## WHAT YOU NEED TO DO
Look for the word "Require" in the entries below, then copy every line that has it.

START TASK INPUT

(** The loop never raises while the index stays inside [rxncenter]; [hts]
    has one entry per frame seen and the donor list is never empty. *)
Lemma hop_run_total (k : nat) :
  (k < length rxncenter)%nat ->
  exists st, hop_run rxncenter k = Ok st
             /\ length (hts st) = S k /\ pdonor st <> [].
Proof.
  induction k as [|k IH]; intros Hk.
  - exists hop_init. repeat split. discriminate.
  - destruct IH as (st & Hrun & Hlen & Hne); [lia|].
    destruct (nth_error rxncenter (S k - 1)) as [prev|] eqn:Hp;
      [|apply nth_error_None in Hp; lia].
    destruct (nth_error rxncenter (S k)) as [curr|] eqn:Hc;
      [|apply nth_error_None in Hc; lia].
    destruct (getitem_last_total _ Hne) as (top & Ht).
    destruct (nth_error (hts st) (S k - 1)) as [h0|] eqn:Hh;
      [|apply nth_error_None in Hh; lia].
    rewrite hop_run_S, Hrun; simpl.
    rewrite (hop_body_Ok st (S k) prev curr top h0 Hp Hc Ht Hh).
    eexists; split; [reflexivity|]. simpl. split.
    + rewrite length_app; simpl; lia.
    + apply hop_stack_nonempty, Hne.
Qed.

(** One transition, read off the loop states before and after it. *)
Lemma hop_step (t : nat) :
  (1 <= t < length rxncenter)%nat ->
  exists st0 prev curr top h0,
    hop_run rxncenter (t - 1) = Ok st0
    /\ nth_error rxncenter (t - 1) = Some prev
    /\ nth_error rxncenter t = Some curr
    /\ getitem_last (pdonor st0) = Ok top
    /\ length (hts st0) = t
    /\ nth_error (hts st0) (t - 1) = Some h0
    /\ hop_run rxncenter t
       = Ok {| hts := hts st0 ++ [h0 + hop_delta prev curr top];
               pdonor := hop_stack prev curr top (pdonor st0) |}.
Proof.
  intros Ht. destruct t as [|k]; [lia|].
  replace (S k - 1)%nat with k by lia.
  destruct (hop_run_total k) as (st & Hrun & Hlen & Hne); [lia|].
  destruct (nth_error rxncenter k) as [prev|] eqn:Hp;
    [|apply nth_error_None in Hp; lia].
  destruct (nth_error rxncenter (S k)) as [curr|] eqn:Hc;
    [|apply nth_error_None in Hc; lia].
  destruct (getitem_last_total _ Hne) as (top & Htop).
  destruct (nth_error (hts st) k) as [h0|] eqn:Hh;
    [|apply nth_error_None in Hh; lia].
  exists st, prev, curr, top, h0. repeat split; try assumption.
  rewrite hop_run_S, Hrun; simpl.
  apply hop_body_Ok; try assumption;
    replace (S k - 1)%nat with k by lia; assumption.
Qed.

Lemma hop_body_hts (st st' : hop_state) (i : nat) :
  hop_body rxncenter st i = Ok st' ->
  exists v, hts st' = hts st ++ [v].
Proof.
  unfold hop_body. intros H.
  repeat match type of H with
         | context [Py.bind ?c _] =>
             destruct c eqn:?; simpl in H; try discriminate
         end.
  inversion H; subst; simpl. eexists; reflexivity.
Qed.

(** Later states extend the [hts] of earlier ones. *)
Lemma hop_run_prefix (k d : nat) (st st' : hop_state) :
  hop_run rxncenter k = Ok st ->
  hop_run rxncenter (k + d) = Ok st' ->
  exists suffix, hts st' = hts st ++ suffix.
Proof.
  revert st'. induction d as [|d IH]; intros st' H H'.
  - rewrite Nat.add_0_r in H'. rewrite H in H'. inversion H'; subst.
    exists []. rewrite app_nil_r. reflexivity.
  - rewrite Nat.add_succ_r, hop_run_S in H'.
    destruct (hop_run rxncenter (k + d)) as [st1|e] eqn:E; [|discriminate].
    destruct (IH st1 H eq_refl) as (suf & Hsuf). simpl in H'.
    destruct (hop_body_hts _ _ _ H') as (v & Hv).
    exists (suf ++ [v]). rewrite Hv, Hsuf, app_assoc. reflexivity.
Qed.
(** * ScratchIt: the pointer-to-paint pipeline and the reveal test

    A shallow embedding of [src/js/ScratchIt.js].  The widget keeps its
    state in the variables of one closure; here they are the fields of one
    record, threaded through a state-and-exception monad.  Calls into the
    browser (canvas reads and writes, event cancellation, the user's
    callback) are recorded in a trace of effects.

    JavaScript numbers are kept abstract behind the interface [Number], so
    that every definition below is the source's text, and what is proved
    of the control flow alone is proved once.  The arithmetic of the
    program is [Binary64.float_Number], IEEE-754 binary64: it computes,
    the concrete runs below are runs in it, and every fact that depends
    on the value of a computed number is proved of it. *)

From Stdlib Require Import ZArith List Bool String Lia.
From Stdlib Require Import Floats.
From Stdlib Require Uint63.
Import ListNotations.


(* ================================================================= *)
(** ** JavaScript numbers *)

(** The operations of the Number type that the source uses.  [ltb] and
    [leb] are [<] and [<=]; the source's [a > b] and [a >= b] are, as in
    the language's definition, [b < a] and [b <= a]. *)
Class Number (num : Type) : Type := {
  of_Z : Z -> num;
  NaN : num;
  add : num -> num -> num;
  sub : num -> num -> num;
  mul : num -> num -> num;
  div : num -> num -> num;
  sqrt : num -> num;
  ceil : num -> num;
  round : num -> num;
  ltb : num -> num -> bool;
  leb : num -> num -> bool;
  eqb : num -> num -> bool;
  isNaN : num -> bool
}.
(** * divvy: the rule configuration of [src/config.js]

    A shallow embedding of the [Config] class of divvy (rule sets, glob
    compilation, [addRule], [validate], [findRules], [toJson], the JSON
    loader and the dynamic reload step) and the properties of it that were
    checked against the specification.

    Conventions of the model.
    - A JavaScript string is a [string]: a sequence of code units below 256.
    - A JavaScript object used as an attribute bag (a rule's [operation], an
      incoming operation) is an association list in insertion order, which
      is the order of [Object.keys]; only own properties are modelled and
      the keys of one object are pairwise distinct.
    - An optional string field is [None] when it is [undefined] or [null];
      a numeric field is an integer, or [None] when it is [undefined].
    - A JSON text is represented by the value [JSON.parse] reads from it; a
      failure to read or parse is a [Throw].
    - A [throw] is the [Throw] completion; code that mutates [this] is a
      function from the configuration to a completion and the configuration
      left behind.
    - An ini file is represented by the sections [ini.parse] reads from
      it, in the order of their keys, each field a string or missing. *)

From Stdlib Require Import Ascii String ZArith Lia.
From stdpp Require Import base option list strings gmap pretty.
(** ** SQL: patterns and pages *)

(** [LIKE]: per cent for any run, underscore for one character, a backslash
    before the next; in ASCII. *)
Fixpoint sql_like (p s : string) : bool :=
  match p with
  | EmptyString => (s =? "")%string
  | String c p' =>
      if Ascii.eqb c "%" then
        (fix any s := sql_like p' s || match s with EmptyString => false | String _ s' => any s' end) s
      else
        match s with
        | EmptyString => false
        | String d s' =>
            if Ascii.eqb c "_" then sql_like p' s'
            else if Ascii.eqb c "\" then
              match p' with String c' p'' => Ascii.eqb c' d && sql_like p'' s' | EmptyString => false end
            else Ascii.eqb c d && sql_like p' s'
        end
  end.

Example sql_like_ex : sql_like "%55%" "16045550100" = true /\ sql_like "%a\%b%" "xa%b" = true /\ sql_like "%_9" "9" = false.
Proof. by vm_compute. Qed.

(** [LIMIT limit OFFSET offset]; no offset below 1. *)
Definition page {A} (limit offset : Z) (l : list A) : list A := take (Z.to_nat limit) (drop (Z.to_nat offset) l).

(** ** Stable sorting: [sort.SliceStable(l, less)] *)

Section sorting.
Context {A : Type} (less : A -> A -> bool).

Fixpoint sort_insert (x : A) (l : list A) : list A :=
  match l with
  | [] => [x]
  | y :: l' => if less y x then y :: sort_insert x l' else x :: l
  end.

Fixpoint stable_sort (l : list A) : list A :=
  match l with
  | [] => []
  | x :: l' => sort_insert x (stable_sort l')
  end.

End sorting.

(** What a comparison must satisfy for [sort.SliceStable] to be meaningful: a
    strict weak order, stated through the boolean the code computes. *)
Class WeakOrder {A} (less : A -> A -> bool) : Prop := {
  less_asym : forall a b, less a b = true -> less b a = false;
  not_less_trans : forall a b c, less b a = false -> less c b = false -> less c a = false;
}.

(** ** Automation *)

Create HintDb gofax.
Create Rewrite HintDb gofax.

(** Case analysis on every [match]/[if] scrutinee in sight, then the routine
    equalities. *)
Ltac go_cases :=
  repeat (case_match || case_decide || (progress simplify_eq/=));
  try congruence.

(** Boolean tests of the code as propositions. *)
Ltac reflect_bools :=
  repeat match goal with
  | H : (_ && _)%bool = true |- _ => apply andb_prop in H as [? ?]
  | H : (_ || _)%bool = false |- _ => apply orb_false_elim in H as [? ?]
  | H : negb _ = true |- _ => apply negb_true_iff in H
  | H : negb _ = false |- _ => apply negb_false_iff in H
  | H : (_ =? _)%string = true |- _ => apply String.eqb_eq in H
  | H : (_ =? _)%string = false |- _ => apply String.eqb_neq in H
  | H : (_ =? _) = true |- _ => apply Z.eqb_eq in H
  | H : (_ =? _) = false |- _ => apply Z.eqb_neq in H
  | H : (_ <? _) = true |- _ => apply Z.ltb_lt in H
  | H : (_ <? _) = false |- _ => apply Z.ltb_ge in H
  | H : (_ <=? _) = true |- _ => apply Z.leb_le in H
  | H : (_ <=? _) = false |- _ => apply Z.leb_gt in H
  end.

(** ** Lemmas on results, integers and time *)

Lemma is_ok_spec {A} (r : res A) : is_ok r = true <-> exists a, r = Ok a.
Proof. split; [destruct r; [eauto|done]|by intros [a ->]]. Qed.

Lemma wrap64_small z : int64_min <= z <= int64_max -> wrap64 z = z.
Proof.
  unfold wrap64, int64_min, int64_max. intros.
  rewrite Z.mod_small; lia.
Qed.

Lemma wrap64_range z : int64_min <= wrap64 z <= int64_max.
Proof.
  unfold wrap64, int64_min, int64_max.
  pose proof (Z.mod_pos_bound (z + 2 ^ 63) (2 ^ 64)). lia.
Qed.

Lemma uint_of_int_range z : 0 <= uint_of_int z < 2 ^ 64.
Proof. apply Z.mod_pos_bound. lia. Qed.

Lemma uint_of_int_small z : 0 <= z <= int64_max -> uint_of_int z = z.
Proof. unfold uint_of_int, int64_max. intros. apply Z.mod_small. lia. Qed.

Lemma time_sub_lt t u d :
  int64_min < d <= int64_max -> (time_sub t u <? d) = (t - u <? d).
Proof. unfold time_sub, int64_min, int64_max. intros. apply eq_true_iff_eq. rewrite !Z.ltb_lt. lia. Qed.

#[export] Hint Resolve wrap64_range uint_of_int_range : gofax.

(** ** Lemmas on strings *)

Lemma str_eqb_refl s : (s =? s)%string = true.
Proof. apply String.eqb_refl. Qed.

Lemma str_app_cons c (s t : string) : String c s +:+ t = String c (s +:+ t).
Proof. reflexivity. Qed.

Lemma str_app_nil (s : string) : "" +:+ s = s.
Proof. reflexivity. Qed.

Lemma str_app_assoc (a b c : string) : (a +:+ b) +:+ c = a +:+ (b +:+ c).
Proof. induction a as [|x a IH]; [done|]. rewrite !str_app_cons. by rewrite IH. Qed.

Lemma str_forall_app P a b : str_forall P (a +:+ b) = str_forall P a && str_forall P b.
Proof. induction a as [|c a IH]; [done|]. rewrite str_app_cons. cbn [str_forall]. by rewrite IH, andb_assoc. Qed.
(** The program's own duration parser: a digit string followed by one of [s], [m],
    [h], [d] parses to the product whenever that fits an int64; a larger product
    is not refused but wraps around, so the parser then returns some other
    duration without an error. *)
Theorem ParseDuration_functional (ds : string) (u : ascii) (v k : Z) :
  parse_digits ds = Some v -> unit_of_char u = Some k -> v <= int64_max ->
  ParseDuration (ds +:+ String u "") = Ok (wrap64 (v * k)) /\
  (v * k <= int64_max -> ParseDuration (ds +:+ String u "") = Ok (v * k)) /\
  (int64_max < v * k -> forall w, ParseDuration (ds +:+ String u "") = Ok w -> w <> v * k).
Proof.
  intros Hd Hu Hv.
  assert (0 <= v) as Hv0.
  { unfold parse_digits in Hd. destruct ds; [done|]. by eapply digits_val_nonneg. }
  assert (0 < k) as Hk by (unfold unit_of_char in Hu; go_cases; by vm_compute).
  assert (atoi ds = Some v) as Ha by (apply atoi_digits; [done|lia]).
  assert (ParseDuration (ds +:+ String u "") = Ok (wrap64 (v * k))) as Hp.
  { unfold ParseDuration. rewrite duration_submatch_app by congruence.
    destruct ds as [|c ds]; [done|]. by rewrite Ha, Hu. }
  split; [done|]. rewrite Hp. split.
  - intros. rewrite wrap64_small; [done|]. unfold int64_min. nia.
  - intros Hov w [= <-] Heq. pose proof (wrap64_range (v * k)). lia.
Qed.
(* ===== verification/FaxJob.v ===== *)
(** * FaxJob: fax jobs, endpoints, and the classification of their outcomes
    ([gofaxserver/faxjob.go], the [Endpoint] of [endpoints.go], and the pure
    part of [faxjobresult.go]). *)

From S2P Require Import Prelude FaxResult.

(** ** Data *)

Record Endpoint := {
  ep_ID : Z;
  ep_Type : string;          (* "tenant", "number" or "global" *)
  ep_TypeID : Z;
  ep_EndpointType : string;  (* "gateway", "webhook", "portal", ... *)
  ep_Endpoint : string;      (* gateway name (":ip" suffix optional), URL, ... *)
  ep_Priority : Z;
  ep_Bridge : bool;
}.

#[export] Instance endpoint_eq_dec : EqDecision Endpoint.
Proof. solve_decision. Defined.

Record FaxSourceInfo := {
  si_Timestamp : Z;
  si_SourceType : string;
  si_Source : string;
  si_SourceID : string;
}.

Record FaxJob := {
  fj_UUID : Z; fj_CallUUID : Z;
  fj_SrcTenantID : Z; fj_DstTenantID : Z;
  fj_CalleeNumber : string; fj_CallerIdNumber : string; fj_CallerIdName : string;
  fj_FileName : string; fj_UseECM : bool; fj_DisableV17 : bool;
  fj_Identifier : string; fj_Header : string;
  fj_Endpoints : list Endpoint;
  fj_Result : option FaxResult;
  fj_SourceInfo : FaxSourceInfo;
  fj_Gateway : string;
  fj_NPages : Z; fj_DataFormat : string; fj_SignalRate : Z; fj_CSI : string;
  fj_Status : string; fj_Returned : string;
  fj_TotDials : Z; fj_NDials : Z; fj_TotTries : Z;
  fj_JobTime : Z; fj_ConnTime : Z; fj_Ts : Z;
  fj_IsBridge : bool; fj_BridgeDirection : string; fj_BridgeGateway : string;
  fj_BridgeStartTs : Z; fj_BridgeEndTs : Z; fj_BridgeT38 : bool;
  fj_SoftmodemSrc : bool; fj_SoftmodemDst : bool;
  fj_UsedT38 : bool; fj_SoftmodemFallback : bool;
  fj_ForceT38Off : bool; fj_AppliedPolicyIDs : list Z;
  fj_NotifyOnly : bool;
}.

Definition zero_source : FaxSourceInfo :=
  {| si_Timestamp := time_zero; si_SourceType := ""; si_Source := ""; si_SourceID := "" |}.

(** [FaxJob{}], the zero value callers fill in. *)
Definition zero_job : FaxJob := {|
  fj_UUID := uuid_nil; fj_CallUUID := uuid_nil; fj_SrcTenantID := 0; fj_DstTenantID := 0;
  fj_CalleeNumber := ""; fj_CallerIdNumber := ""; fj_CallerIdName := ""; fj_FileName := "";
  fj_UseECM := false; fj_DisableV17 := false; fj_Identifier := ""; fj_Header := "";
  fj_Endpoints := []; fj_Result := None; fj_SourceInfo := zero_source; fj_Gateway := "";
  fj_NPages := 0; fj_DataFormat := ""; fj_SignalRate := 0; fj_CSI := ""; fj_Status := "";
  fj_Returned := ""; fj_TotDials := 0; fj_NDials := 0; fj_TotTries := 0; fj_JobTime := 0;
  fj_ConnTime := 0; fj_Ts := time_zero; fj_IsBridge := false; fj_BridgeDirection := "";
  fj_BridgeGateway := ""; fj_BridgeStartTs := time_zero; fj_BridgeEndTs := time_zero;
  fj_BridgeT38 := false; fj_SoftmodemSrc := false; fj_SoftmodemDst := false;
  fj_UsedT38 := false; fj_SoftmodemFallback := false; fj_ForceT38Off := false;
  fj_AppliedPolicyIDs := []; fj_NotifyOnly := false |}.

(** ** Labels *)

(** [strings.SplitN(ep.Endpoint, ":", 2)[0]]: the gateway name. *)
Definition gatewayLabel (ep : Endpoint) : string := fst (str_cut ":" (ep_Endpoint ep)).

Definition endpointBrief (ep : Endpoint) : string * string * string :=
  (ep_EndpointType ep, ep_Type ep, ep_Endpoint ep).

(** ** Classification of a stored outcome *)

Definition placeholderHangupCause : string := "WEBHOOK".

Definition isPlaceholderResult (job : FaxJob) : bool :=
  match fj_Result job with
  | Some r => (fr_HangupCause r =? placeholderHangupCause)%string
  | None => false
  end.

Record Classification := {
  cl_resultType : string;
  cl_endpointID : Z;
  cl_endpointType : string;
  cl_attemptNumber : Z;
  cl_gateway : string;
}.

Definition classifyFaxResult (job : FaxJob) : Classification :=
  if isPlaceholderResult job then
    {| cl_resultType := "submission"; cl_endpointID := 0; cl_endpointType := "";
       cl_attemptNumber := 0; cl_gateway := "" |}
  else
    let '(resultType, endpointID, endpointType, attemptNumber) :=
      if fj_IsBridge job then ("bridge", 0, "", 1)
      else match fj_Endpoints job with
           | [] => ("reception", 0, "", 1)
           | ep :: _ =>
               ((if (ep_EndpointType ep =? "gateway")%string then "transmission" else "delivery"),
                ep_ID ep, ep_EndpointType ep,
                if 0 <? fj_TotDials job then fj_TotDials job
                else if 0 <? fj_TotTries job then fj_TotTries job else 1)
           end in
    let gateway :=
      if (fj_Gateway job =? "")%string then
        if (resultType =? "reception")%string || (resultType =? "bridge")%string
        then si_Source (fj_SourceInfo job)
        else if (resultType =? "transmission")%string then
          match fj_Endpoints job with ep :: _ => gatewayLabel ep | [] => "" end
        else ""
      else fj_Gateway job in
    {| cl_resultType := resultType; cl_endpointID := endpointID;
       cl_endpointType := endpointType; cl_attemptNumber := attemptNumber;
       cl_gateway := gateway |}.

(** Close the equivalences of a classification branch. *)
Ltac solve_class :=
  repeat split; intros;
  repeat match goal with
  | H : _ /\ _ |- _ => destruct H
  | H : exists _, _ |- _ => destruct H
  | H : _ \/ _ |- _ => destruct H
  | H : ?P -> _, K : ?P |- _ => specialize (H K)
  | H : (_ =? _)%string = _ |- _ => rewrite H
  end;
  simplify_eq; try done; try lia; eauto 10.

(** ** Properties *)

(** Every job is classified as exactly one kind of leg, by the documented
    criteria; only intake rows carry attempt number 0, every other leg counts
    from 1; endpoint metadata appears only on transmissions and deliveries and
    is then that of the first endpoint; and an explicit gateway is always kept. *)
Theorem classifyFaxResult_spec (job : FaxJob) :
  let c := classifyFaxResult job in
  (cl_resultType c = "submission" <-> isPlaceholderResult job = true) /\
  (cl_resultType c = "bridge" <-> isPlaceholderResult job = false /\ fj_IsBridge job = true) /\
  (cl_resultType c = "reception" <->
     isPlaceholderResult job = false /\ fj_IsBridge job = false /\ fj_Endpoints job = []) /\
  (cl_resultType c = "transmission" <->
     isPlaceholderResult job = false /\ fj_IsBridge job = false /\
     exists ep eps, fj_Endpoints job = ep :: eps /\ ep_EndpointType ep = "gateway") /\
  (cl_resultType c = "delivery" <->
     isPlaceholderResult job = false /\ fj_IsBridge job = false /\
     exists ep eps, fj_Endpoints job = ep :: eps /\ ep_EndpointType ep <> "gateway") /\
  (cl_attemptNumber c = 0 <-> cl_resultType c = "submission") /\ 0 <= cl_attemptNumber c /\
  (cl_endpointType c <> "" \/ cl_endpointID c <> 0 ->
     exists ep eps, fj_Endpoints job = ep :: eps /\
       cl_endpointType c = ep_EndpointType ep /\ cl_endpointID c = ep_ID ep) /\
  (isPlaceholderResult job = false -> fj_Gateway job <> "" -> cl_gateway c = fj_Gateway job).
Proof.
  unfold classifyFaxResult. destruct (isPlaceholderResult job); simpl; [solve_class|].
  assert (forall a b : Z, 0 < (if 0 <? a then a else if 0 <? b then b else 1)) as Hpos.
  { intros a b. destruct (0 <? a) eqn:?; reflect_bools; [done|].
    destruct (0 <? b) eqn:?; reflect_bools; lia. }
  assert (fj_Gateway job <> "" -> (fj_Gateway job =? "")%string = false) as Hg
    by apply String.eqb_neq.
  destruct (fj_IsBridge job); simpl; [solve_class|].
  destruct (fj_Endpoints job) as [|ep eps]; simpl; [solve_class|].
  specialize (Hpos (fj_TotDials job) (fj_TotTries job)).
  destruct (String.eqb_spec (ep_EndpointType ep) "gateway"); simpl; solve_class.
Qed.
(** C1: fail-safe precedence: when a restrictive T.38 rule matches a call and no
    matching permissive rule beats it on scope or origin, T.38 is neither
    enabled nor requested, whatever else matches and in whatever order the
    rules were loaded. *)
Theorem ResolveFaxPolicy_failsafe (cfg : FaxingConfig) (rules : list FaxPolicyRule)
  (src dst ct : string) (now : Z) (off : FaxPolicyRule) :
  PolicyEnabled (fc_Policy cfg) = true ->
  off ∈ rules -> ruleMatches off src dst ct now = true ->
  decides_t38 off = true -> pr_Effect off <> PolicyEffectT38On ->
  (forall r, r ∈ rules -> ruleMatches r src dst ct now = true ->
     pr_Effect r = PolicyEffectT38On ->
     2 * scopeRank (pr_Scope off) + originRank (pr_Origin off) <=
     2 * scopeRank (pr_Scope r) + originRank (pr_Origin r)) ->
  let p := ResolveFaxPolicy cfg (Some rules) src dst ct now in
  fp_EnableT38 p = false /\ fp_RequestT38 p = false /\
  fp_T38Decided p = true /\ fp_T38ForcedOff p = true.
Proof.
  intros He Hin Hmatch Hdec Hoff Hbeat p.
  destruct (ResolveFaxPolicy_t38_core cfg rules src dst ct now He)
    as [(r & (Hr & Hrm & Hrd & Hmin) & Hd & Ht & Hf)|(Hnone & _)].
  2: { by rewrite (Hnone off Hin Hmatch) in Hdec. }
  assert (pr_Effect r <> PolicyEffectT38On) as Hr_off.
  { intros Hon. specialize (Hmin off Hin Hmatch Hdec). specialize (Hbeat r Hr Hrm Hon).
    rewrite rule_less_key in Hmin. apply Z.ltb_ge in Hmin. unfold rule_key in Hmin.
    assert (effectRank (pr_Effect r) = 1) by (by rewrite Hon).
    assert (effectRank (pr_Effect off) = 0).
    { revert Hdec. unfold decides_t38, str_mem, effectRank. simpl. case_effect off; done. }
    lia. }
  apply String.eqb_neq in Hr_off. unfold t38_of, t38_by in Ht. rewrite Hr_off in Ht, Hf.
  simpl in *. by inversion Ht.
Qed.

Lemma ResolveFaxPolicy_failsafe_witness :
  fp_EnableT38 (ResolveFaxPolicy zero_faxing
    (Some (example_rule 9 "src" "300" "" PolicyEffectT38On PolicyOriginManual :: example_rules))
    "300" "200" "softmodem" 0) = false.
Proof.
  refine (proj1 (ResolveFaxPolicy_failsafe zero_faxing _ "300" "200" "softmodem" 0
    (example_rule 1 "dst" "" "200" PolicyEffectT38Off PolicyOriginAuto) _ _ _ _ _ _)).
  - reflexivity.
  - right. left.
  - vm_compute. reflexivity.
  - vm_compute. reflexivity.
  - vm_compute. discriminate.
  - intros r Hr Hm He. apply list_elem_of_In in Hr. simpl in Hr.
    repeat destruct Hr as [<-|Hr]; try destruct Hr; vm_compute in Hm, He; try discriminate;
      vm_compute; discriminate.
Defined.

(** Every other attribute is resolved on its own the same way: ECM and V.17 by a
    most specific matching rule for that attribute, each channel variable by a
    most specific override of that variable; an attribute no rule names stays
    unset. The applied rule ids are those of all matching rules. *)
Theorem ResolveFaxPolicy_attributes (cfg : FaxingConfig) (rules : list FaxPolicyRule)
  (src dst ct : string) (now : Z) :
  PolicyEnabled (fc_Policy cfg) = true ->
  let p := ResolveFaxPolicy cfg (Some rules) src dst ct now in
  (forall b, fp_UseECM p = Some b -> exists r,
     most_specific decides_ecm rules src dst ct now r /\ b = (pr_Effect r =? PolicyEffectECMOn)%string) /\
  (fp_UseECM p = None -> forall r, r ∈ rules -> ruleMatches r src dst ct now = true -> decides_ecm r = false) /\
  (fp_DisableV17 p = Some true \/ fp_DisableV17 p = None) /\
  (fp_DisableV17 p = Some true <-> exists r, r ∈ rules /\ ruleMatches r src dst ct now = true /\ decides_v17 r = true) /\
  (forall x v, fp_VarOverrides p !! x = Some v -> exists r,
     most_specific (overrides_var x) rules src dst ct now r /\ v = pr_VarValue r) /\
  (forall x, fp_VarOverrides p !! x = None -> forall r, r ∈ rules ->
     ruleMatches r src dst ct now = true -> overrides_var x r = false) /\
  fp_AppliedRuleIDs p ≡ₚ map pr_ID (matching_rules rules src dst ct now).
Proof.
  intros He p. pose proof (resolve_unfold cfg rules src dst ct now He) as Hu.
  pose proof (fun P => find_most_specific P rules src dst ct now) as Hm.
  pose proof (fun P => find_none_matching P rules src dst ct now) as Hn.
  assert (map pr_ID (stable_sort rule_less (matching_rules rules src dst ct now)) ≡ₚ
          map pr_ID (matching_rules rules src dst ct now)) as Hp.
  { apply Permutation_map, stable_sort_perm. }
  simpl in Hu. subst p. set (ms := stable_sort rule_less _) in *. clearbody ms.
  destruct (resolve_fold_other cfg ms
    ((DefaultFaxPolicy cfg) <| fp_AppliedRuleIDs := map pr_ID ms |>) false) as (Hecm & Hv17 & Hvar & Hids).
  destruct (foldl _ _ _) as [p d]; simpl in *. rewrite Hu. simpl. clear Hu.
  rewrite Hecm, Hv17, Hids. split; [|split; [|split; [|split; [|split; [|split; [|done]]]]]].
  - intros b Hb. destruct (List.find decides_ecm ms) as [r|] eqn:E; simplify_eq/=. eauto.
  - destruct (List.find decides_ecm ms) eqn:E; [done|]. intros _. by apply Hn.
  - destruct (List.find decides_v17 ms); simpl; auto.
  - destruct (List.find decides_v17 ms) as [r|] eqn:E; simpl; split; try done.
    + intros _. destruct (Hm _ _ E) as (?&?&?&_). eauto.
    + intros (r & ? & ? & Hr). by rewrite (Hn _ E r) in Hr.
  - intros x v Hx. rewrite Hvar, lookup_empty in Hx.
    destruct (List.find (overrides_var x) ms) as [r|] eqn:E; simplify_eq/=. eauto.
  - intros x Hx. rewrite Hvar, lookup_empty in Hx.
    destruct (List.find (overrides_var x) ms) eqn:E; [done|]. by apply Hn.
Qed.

END TASK INPUT

## FINAL ANSWER
From Stdlib Require Import ZArith List Bool String Lia.
From Stdlib Require Import Floats.
From Stdlib Require Uint63.
From Stdlib Require Import Ascii String ZArith Lia.
From stdpp Require Import base option list strings gmap pretty.
From S2P Require Import Prelude FaxResult.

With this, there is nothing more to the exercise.